Self-Service GPU Cloud for Research
Lambda customer at Iambic Therapeutics on GPU infrastructure choices for ML training and inference
The opening is at the workflow layer, not the GPU layer. Cheap H100 hours already exist, but researchers still spend too much time stitching together SSH access, schedulers, storage, containers, and experiment tracking before a training run even starts. The winning product is a cloud where a scientist can reserve a cluster, open JupyterLab or Slurm, mount data, submit a job, and monitor results without needing an internal platform team.
-
The current split is clear. NeoClouds like Lambda and CoreWeave win training workloads with lower prices and willingness to customize interconnect and cluster design, while AWS wins inference because teams can reliably spin up instances, plug into S3 and EKS, and run production services with less operational risk.
-
Lambda is moving toward this middle ground. Its 1-Click Clusters package InfiniBand connected H100 and B200 clusters with managed Kubernetes or Slurm, S3 compatible storage, SSH access, and JupyterLab from the console. That is much closer to a usable research environment than raw rented GPUs.
-
The closest comparable is Together AI, which wraps infrastructure in a higher level developer platform for pre training, model shaping, and inference. The tradeoff is that higher abstraction tends to fit startup and inference use cases better than bespoke training teams that want direct control over hardware, networking, and scheduling.
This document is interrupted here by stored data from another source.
(** * Monoscope: video to colour ASCII art in the terminal

    A shallow embedding of [main.go] and the properties of its frame
    deserializer, glyph renderer, geometry resolver and playback loop.

    Conventions of the embedding
    - Go [int] is a 64-bit two's complement integer: a [Z] with the
      wrap-around of every operation written out ([wrap_int]).
    - [uint8] and [uint32] values are [Z] reduced modulo [2^8] and [2^32].
    - [float64] is Rocq's primitive binary64 [float]; every operation rounds
      once, to nearest even, as the Go compiler emits it for amd64 (no fused
      multiply-add).
    - A call that can panic returns a [run]; the playback loop, which Go runs
      until the stream fails, takes fuel.
    - Output is a trace of [event]s; deferred calls are kept on a stack that
      [os.Exit] does not run. *)

From Stdlib Require Import ZArith Lia List Bool Ascii String DecimalString.
From Stdlib Require Import Floats Uint63.
From stdpp Require Import base list.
This category should converge on simpler, self service training clouds with enough opinionated tooling to remove setup work, but not so much abstraction that researchers lose control. If Lambda can keep NeoCloud pricing while making clusters feel as easy to use as a mainstream developer cloud, it can expand beyond infrastructure buyers to become the default home for small and mid sized AI research teams.